Excerpts from Tom Lane's message of mar nov 22 01:14:33 -0300 2011:
> Alvaro Herrera <alvherre(at)alvh(dot)no-ip(dot)org> writes:
> > We got a very strange nbtree corruption report some time ago. This was
> > a btree index on a vey high churn table -- entries are updated and
> > deleted very quickly, so the index grows very large and also shrinks
> > quickly (AFAICT this is a work queue of sorts).
> > The most strange thing of all is that there was this error:
> > ERROR: left link changed unexpectedly in block 3378 of index "index_name"
> > CONTEXT: automatic vacuum of table "table_name"
> > This was reported not once, but several dozens of times, by each new
> > autovacuum worker that tried to vacuum the table.
> > As far as I can see, there is just no way for this to happen ... much
> > less happen repeatedly.
> It's not hard to believe that that would happen repeatedly given a
> corrupted set of sibling links, eg deletable page A links left to page
> B, which links right to C, which links right to A. The question is how
> the index got into such a state. A dropped update during a page split
> would explain it (ie, B used to be A's left sibling, then at some point
> B got split into B and C, but A's left-link never got updated on disk).
> I wonder how reliable their disk+filesystem is ...

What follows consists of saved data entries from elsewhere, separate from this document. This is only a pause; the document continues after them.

Definition pbns_measured_boot_check_pcr_stability (first : pbns_view) (first_update_counter : Z)
    (second : pbns_view) (second_update_counter : Z) : pbns_status :=
  if (v_ptr first =? 0) || (v_ptr second =? 0) || negb (v_len first =? PBNS_BASELINE_PCR_SNAPSHOT_SIZE)
     || negb (v_len second =? PBNS_BASELINE_PCR_SNAPSHOT_SIZE) then PBNS_ERR_ARGUMENT
  else if (first_update_counter =? second_update_counter) && bytes_eqb (v_data first) (v_data second) then PBNS_OK
  else PBNS_ERR_BUSY.

(** The loop of [locate_event_log_end]: the offset after the entry. *)
Fixpoint events_until (fuel : nat) (algorithms : list pbns_log_algorithm) (last_entry_offset : Z)
  (cursor : pbns_log_cursor) : presult Z :=
  if lc_offset cursor <=? last_entry_offset then
    match fuel with
    | O => Fault
    | S fuel =>
        match parse_event2 algorithms cursor with
        | Parsed _ cursor' =>
            if lc_offset cursor =? last_entry_offset then Parsed (lc_offset cursor') cursor'
            else if last_entry_offset <? lc_offset cursor then Rejected
            else events_until fuel algorithms last_entry_offset cursor'
        | Rejected => Rejected
        | Fault => Fault
        end
    end
  else Rejected.

(** The status and [*event_log_size]. *)
Definition locate_event_log_end (bounded_log : bytes) (last_entry_offset : Z) : option (pbns_status * Z) :=
  header ← parse_header bounded_log;
  match header with
  | inl status => Some (if status_eqb status PBNS_ERR_UNSUPPORTED then status else PBNS_ERR_FORMAT, 0)
  | inr (algorithms, cursor) =>
      if last_entry_offset <? lc_offset cursor then Some (PBNS_ERR_FORMAT, 0)
      else
      match events_until (length bounded_log + 1) algorithms last_entry_offset cursor with
      | Parsed size _ => Some (PBNS_OK, size)
      | Rejected => Some (PBNS_ERR_FORMAT, 0)
      | Fault => None
      end
  end.

Definition pbns_measured_boot_locate_event_log_end (bounded_log : pbns_view) (last_entry_offset : Z)
    (event_log_size : ptr Z) : option (pbns_status * ptr Z) :=
  if (v_ptr bounded_log =? 0) || (v_len bounded_log =? 0)
     || (PBNS_MEASURED_BOOT_EVENT_LOG_MAX_SIZE <? v_len bounded_log)
  then Some (PBNS_ERR_ARGUMENT, event_log_size)
  else
  match event_log_size with
  | None => Some (PBNS_ERR_ARGUMENT, None)
  | Some _ => '(status, size) ← locate_event_log_end (v_data bounded_log) last_entry_offset; Some (status, Some size)
  end.

(** ** Selections *)

Record pbns_measured_boot_selection_item := mk_selection_item { sel_hash_algorithm : Z; sel_pcr_index : Z }.

(** [items] has [count] entries. *)
Record pbns_measured_boot_selection := mk_selection {
  sel_items : ptr (list pbns_measured_boot_selection_item);
  sel_count : Z;
}.

#[export] Instance selection_item_eq_dec : EqDecision pbns_measured_boot_selection_item.
Proof. solve_decision. Defined.

Definition item_out_of_order (previous item : pbns_measured_boot_selection_item) : bool :=
  (sel_hash_algorithm item <? sel_hash_algorithm previous)
  || ((sel_hash_algorithm previous =? sel_hash_algorithm item) && (sel_pcr_index item <=? sel_pcr_index previous)).

(** The loop of [selection_structure]; [previous] is the entry before, if any. *)
Fixpoint selection_items_status (previous : option pbns_measured_boot_selection_item)
    (items : list pbns_measured_boot_selection_item) : pbns_status :=
  match items with
  | [] => PBNS_OK
  | item :: rest =>
      if negb (sel_hash_algorithm item =? PBNS_TPM_ALG_SHA256) then PBNS_ERR_UNSUPPORTED
      else if 24 <=? sel_pcr_index item then PBNS_ERR_ARGUMENT
      else if match previous with Some previous => item_out_of_order previous item | None => false end
      then PBNS_ERR_FORMAT
      else selection_items_status (Some item) rest
  end.

Definition selection_structure (selection : pbns_measured_boot_selection) : option pbns_status :=
  match sel_items selection with
  | None => Some PBNS_ERR_ARGUMENT
  | Some items =>
      if (sel_count selection =? 0) || (PBNS_MEASURED_BOOT_SELECTION_MAX_COUNT <? sel_count selection)
      then Some PBNS_ERR_ARGUMENT
      else items ← rd_slice items 0 (sel_count selection); Some (selection_items_status None items)
  end.

Definition pbns_measured_boot_validate_selection {W} (selection : pbns_measured_boot_selection)
    (policy_allows : ptr (W -> pbns_measured_boot_selection -> bool * W)) (w : W) : option (pbns_status * W) :=
  match policy_allows with
  | None => Some (PBNS_ERR_ARGUMENT, w)
  | Some policy_allows =>
      status ← selection_structure selection;
      if negb (is_ok status) then Some (status, w)
      else
      let '(allowed, w) := policy_allows w selection in
      Some (if allowed : bool then PBNS_OK else PBNS_ERR_AUTHENTICATION, w)
  end.

(** One iteration of the encoding loop. *)
Definition write_item (output : bytes) (offset : Z) (item : pbns_measured_boot_selection_item) : option bytes :=
  output ← wr output offset (u8 (Z.shiftr (sel_hash_algorithm item) 8));
  output ← wr output (offset + 1) (u8 (sel_hash_algorithm item));
  wr output (offset + 2) (sel_pcr_index item).

Fixpoint write_items (output : bytes) (index : Z) (items : list pbns_measured_boot_selection_item) : option bytes :=
  match items with
  | [] => Some output
  | item :: rest =>
      output ← write_item output (index * PBNS_MEASURED_BOOT_CANONICAL_ITEM_SIZE) item;
      write_items output (index + 1) rest
  end.

(** The status, the output and [*written]. *)
Definition encode_canonical_selection (selection : pbns_measured_boot_selection) (output : bytes)
  : option (pbns_status * bytes * Z) :=
  status ← selection_structure selection;
  if negb (is_ok status) then Some (status, output, 0)
  else
  let required := sel_count selection * PBNS_MEASURED_BOOT_CANONICAL_ITEM_SIZE in
  if zlen output <? required then Some (PBNS_ERR_LIMIT, output, 0)
  else
  items ← sel_items selection;
  items ← rd_slice items 0 (sel_count selection);
  output ← write_items output 0 items;
  Some (PBNS_OK, output, required).

Definition pbns_measured_boot_encode_canonical_selection (selection : pbns_measured_boot_selection)
    (output : pbns_buffer) (written : ptr Z) : option (pbns_status * bytes * ptr Z) :=
  match written with
  | None => Some (PBNS_ERR_ARGUMENT, b_data output, None)
  | Some _ =>
      if (b_ptr output =? 0) || negb (b_len output =? 0) then Some (PBNS_ERR_ARGUMENT, b_data output, written)
      else
      '(status, data, n) ← encode_canonical_selection selection (b_data output);
      Some (status, data, Some n)
  end.

(** ** Final events *)

Fixpoint final_events_loop (count : nat) (algorithms : list pbns_log_algorithm) : parser unit :=
  match count with
  | O => mret tt
  | S count => _ ← parse_event2 algorithms; final_events_loop count algorithms
  end.

(** The events as a view, their number and the size of the table. *)
Definition parse_final_events_bounded (table : pbns_view) (base : pbns_parsed_log) (require_exact : bool)
  : option (pbns_status + pbns_view * Z * Z) :=
  if v_len table =? 0 then
    Some (if v_ptr table =? 0 then inr (null_view, 0, 0) else inl PBNS_ERR_ARGUMENT)
  else if (v_ptr table =? 0) || (v_len table <? PBNS_TCG_FINAL_EVENTS_HEADER_SIZE)
          || (PBNS_MEASURED_BOOT_EVENT_LOG_MAX_SIZE + PBNS_TCG_FINAL_EVENTS_HEADER_SIZE <? v_len table)
  then Some (inl PBNS_ERR_FORMAT)
  else
  version ← load_u64 (v_data table) 0;
  if negb (version =? PBNS_TCG_FINAL_EVENTS_VERSION) then Some (inl PBNS_ERR_FORMAT)
  else
  count ← load_u64 (v_data table) 8;
  if PBNS_MEASURED_BOOT_EVENT_LOG_MAX_SIZE <? count then Some (inl PBNS_ERR_LIMIT)
  else
  let input := drop (Z.to_nat PBNS_TCG_FINAL_EVENTS_HEADER_SIZE) (v_data table) in
  match final_events_loop (Z.to_nat count) (pl_algorithms base) (mk_cursor input 0) with
  | Fault => None
  | Rejected => Some (inl PBNS_ERR_FORMAT)
  | Parsed _ cursor =>
      if require_exact && negb (lc_offset cursor =? zlen input) then Some (inl PBNS_ERR_FORMAT)
      else
      Some (inr (mk_view (v_ptr table + PBNS_TCG_FINAL_EVENTS_HEADER_SIZE) (slice input 0 (lc_offset cursor)), count,
                 PBNS_TCG_FINAL_EVENTS_HEADER_SIZE + lc_offset cursor))
  end.

(** The loop of [final_events_exact_suffix]: [Some b] is the value of
    [*exact_suffix], [None] the early return that leaves it false. *)
Fixpoint suffix_loop (fuel : nat) (algorithms : list pbns_log_algorithm) (suffix_start : Z) (boundary_seen : bool)
  (suffix_count : Z) (cursor : pbns_log_cursor) : presult (option (bool * Z)) :=
  if lc_offset cursor <? zlen (lc_input cursor) then
    match fuel with
    | O => Fault
    | S fuel =>
        let seen := boundary_seen || (lc_offset cursor =? suffix_start) in
        if negb seen && (suffix_start <? lc_offset cursor) then Parsed None cursor
        else
        match parse_event2 algorithms cursor with
        | Parsed _ cursor' =>
            suffix_loop fuel algorithms suffix_start seen (if seen then suffix_count + 1 else suffix_count) cursor'
        | Rejected => Rejected
        | Fault => Fault
        end
    end
  else Parsed (Some (boundary_seen, suffix_count)) cursor.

While summarizing this, a (relatively) frequent problem with unique
indexes came to my mind: there would be a UNIQUE index but when the
admin tries to rebuild it for whatever reason, duplicate values are
found. We've seen dozens of reports of this kind of problem (in the
pgsql lists I mean -- I don't think we've seen this problem in this
customer's servers). I wonder if it's related, because it seems pretty
much the same mechanism: sometimes, a btree index insert would be
randomly forgotten (its page write lost in vacuum, so to speak), and
thus when the second heap item comes along, there's no entry in the
index and the insert completes, and there you have your duplicate value.
I wonder if it would be worthwhile to build some sort of tool to scan
the heap and ensure that there are index entries for all heap items,
just to test the hypothesis. Not that this would enlighten on the
source of the actual problem.
Álvaro Herrera <alvherre(at)commandprompt(dot)com>
The PostgreSQL Company - Command Prompt, Inc.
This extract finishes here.